In the new paper, published in Cell on 110 May, the researchers showed that staggering the doses of two specific drugs dramatically boosts their ability to kill a particularly malignant type of breast cancer cells.

The researchers, led by Michael Yaffe, the David H. Koch Professor of Biology and Biological Engineering at MIT, are now working with researchers at Dana-Farber Cancer Institute to plan clinical trials of the staggered drug therapy. Both drugs - erlotinib and doxorubicin - are already approved for cancer treatment.

Yaffe and postdoc Michael Lee, lead author of the Cell paper, focused their study on a type of breast cancer cells known as triple negative, meaning that they don't have overactive estrogen, progesterone or HER2 receptors. Triple-negative tumours, which account for about 16 per cent of breast cancer cases, are much more aggressive than other types and tend to strike younger women.
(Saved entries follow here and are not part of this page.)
#[export] Program Instance shardedLRU_laws `{GoRange} : HashCacheLaws shardedLRUCache := {|
  hc_inv := slc_wf; hc_view := slc_view |}.
Next Obligation. intros ? now l p c Hwf. by apply slc_Get_local. Qed.
Next Obligation.
  intros ? now l p c h Hwf. simpl. rewrite (proj1 (slc_Get_local c Hwf l p)).
  unfold ref_get, slc_view. by destruct (ref_lookup _ _).
Qed.
Next Obligation.
  intros ? now l p c k h Hwf Hv. destruct (slc_Get_local c Hwf l p) as [_ Hl].
  set (k0 := {| ck_layerID := l; ck_relPath := p |}) in *.
  pose proof (slc_ref_NoDup c _ Hwf (slc_shard_lt k0)) as Hnd.
  destruct (slc_local_view _ _ _ _ k h (λ x, x ∈ slc_ref c (slc_shard k0) ∧ x.1 = k0) Hwf Hl)
    as [[Hx Heq]|[_ ?]]; [| done | | done].
  - intros x Hx%elem_of_ref_get; [| done]. destruct (decide (x.1 = k0)); tauto.
  - simpl in Heq. subst k. by apply slc_view_elem.
Qed.
Next Obligation. intros ? now l p h c Hwf. by apply slc_Set_local. Qed.
Next Obligation.
  intros ? now l p h c k h' Hwf Hv.
  eapply (slc_local_view _ _ _ _ k h' (λ x, x = (_, h)) Hwf) in Hv as [Hx|Hx];
    [left; naive_solver | by right | by apply slc_Set_local |].
  intros x. apply elem_of_ref_set.
Qed.
Next Obligation. intros ? l p c Hwf. by apply slc_Delete_local. Qed.
Next Obligation.
  intros ? l p c k h Hwf Hv.
  eapply (slc_local_view _ _ _ _ k h (λ _, False) Hwf) in Hv as [[]|Hx];
    [done | by apply slc_Delete_local |].
  intros x. rewrite elem_of_ref_delete. tauto.
Qed.
Next Obligation. intros ? l c Hwf. by apply slc_DeleteLayer_ref. Qed.
Next Obligation.
  intros ? l c k h Hwf. destruct (slc_DeleteLayer_ref c l Hwf) as (Hwf' & _ & Href). simpl.
  rewrite !slc_view_elem, Href by (done || apply slc_shard_lt).
  unfold ref_DeleteLayer. by rewrite list_elem_of_filter.
Qed.

#[export] Program Instance noop_laws : HashCacheLaws NoopHashCache := {|
  hc_inv _ := True; hc_view _ _ := None |}.
Solve All Obligations with (simpl; naive_solver).

Section wrapper_laws.
Context {C W : Type} `{HashCacheLaws C}.

#[export] Program Instance instrumented_laws : HashCacheLaws (InstrumentedHashCache C W) := {|
  hc_inv c := hc_inv (ic_inner c); hc_view c := hc_view (ic_inner c) |}.
Next Obligation.
  intros now l p c Hi. apply (hc_Get_inv now l p) in Hi. simpl. unfold ic_Get.
  by destruct (hc_Get _ _ _ _).
Qed.
Next Obligation.
  intros now l p c h Hi. simpl. unfold ic_Get. intros Hg. apply (hc_Get_sound now l p); [done |].
  by destruct (hc_Get _ _ _ _).
Qed.
Next Obligation.
  intros now l p c k h Hi. pose proof (hc_Get_view now l p (ic_inner c) k h Hi) as Hv. simpl.
  unfold ic_Get. by destruct (hc_Get _ _ _ _).
Qed.
Next Obligation. intros. by apply hc_Set_inv. Qed.
Next Obligation. intros * Hi Hv. exact (hc_Set_view _ _ _ _ _ _ _ Hi Hv). Qed.
Next Obligation. intros. by apply hc_Delete_inv. Qed.
Next Obligation. intros * Hi Hv. exact (hc_Delete_view _ _ _ _ _ Hi Hv). Qed.
Next Obligation. intros. by apply hc_DeleteLayer_inv. Qed.
Next Obligation. intros * Hi Hv. exact (hc_DeleteLayer_view _ _ _ _ Hi Hv). Qed.

#[export] Program Instance ttl_laws : HashCacheLaws (TTLHashCache C) := {|
  hc_inv c := hc_inv (tc_inner c); hc_view c := hc_view (tc_inner c) |}.
Next Obligation.
  intros now l p c Hi. pose proof (hc_Get_inv now l p _ Hi). simpl. unfold tc_Get.
  case_match; [by apply hc_Delete_inv |]. by destruct (hc_Get _ _ _ _).
Qed.
Next Obligation.
  intros now l p c h Hi. simpl. unfold tc_Get. case_match; [done |]. intros Hg.
  apply (hc_Get_sound now l p); [done |]. by destruct (hc_Get _ _ _ _).
Qed.
Next Obligation.
  intros now l p c k h Hi. pose proof (hc_Get_view now l p (tc_inner c) k h Hi) as Hv. simpl.
  unfold tc_Get. case_match; [| by destruct (hc_Get _ _ _ _)].
  intros Hd. exact (proj2 (hc_Delete_view _ _ _ _ _ Hi Hd)).
Qed.
Next Obligation. intros. by apply hc_Set_inv. Qed.
Next Obligation. intros * Hi Hv. exact (hc_Set_view _ _ _ _ _ _ _ Hi Hv). Qed.
Next Obligation. intros. by apply hc_Delete_inv. Qed.
Next Obligation. intros * Hi Hv. exact (hc_Delete_view _ _ _ _ _ Hi Hv). Qed.
Next Obligation. intros. by apply hc_DeleteLayer_inv. Qed.
Next Obligation. intros * Hi Hv. exact (hc_DeleteLayer_view _ _ _ _ Hi Hv). Qed.
End wrapper_laws.

(** ** Histories *)

Inductive cache_op :=
  | OpGet (now : Z) (l : LayerID) (p : string)
  | OpSet (now : Z) (l : LayerID) (p : string) (h : FileHash)
  | OpDelete (l : LayerID) (p : string)
  | OpDeleteLayer (l : LayerID).

Definition cache_do `{HashCache C} (c : C) (op : cache_op) : C :=
  match op with
  | OpGet now l p => (hc_Get now l p c).2
  | OpSet now l p h => hc_Set now l p h c
  | OpDelete l p => hc_Delete l p c
  | OpDeleteLayer l => hc_DeleteLayer l c
  end.

Definition cache_run `{HashCache C} (ops : list cache_op) (c : C) : C := foldl cache_do c ops.

Abbreviation key_of l p := {| ck_layerID := l; ck_relPath := p |}.

(** The last [Set] of every key that no [Delete] or [DeleteLayer] followed, with its time. *)
Definition history_step (m : gmap cacheKey (Z * FileHash)) (op : cache_op)
    : gmap cacheKey (Z * FileHash) :=
  match op with
  | OpGet _ _ _ => m
  | OpSet now l p h => <[key_of l p := (now, h)]> m
  | OpDelete l p => delete (key_of l p) m
  | OpDeleteLayer l => filter (λ x, ck_layerID x.1 ≠ l) m
  end.

Definition last_set (ops : list cache_op) : gmap cacheKey (Z * FileHash) := foldl history_step ∅ ops.

Definition op_layer (op : cache_op) : LayerID :=
  match op with OpGet _ l _ | OpSet _ l _ _ | OpDelete l _ | OpDeleteLayer l => l end.

(** What the cache could return is in the history. *)
Lemma view_in_history `{HashCacheLaws C} ops (c : C) :
  hc_inv c → (∀ k, hc_view c k = None) →
  hc_inv (cache_run ops c) ∧
  ∀ k h, hc_view (cache_run ops c) k = Some h → ∃ t, last_set ops !! k = Some (t, h).
Proof.
  intros Hi He. induction ops as [|op ops [IHi IH]] using rev_ind.
  { split; [done |]. intros k h. simpl. by rewrite He. }
  unfold cache_run, last_set in *. rewrite !foldl_app. simpl.
  set (c' := foldl cache_do c ops) in *. set (m := foldl history_step ∅ ops) in *.
  destruct op as [now l p|now l p h0|l p|l]; simpl.
  - split; [by apply hc_Get_inv |]. intros k h Hv. by apply IH, (hc_Get_view now l p).
  - split; [by apply hc_Set_inv |]. intros k h Hv.
    apply hc_Set_view in Hv as [[-> ->]|[Hne Hv]]; [| | done].
    + exists now. by rewrite lookup_insert_eq.
    + rewrite lookup_insert_ne by congruence. by apply IH.
  - split; [by apply hc_Delete_inv |]. intros k h Hv.
    apply hc_Delete_view in Hv as [Hne Hv]; [| done].
    rewrite lookup_delete_ne by congruence. by apply IH.
  - split; [by apply hc_DeleteLayer_inv |]. intros k h Hv.
    apply hc_DeleteLayer_view in Hv as [Hne Hv]; [| done]. apply IH in Hv as [t Ht].
    exists t. by apply map_lookup_filter_Some.
Qed.

(** A hash cache never lies.  Whatever was done before, a hash that [Get] returns is the
    one last [Set] under that layer and path, and neither the path nor the layer was deleted
    since.  The statement is about the interface: it holds for the sharded LRU cache and for
    every wrapper around it. *)
Theorem cache_never_lies `{HashCacheLaws C} (c : C) (ops : list cache_op) now l p h :
  hc_inv c → (∀ k, hc_view c k = None) →
  (hc_Get now l p (cache_run ops c)).1 = Some h →
  ∃ t, last_set ops !! key_of l p = Some (t, h).
Proof.
  intros Hi He Hg. destruct (view_in_history ops c Hi He) as [Hi' Hv].
  apply Hv. by apply (hc_Get_sound now).
Qed.

Lemma tc_key_inj l p l' p' :
  ¬ char_in go_nul l → ¬ char_in go_nul l' → tc_key l p = tc_key l' p' → l = l' ∧ p = p'.
Proof. intros Hl Hl'. unfold tc_key. simpl. by apply str_split_char_eq. Qed.

(** The time kept for a key is that of its last [Set]. *)
Lemma ttl_times `{HashCacheLaws C} ops (inner : C) ttl :
  hc_inv inner → (∀ k, hc_view inner k = None) →
  Forall (λ op, ¬ char_in go_nul (op_layer op)) ops →
  let c := cache_run ops (NewTTLHashCache inner ttl) in
  tc_ttl c = ttl ∧
  ∀ k h, hc_view c k = Some h → ¬ char_in go_nul (ck_layerID k) ∧
    ∃ t, last_set ops !! k = Some (t, h) ∧ tc_times c !! tc_key (ck_layerID k) (ck_relPath k) = Some t.
Proof.
  intros Hi He. induction ops as [|op ops IH] using rev_ind; intros Hn.
  { split; [done |]. intros k h. simpl. by rewrite He. }
  apply Forall_app in Hn as [Hn Hop]. apply Forall_cons in Hop as [Hop _].
  destruct (view_in_history (H0 := ttl_laws) ops (NewTTLHashCache inner ttl) Hi He) as [Hinv _].
  destruct (IH Hn) as [IHt IHv]. clear IH. unfold cache_run, last_set in *. rewrite !foldl_app. simpl in *.
  set (c := foldl cache_do _ ops) in *. set (m := foldl history_step ∅ ops) in *.
  destruct op as [now l p|now l p h0|l p|l]; cbn [cache_do history_step op_layer] in *.
  - split; [simpl; unfold tc_Get; case_match; [done |]; by destruct (hc_Get _ _ _ _) |].
    intros k h Hv. pose proof (hc_Get_view (HashCacheLaws := ttl_laws) now l p c k h Hinv Hv) as Hv0.
    destruct (IHv k h Hv0) as (Hk & t & Hm & Ht). split; [done |]. exists t. split; [done |].
    simpl in *. unfold tc_Get in *. destruct (match _ !! _ with Some _ => _ | None => _ end);
      [| by destruct (hc_Get _ _ _ _)].
    simpl in *. apply hc_Delete_view in Hv as [Hne _]; [| done].
    rewrite lookup_delete_ne; [done |]. intros Heq. apply Hne.
    apply tc_key_inj in Heq as [-> ->]; [by destruct k | done | done].
  - split; [done |]. intros k h Hv.
    apply (hc_Set_view (HashCacheLaws := ttl_laws) now l p h0 c _ _ Hinv) in Hv as [[-> ->]|[Hne Hv]].
    + split; [done |]. exists now. simpl. by rewrite !lookup_insert_eq.
    + destruct (IHv k h Hv) as (Hk & t & Hm & Ht). split; [done |]. exists t. simpl.
      rewrite !lookup_insert_ne; [done | | by congruence].
      intros Heq. apply Hne. apply tc_key_inj in Heq as [-> ->]; [by destruct k | done | done].
  - split; [done |]. intros k h Hv. apply (hc_Delete_view (HashCacheLaws := ttl_laws) l p c _ _ Hinv) in Hv as [Hne Hv].
    destruct (IHv k h Hv) as (Hk & t & Hm & Ht). split; [done |]. exists t.
    by rewrite lookup_delete_ne by congruence.
  - split; [done |]. intros k h Hv. apply (hc_DeleteLayer_view (HashCacheLaws := ttl_laws) l c _ _ Hinv) in Hv as [Hne Hv].
    destruct (IHv k h Hv) as (Hk & t & Hm & Ht). split; [done |]. exists t.
    split; [by apply map_lookup_filter_Some | done].
Qed.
''For triple-negative breast cancer cells, there is no good treatment. The standard of care is combination chemotherapy, and although it has a good initial response rate, a significant number of patients develop recurrent cancer,'' says Yaffe, who is a member of the David H Koch Institute for Integrative Cancer Research at MIT.

Uncontrolled growth
For the past eight years, Yaffe has been studying the complex cell-signalling pathways that control cells' behaviour: how much they grow, when they divide, when they die.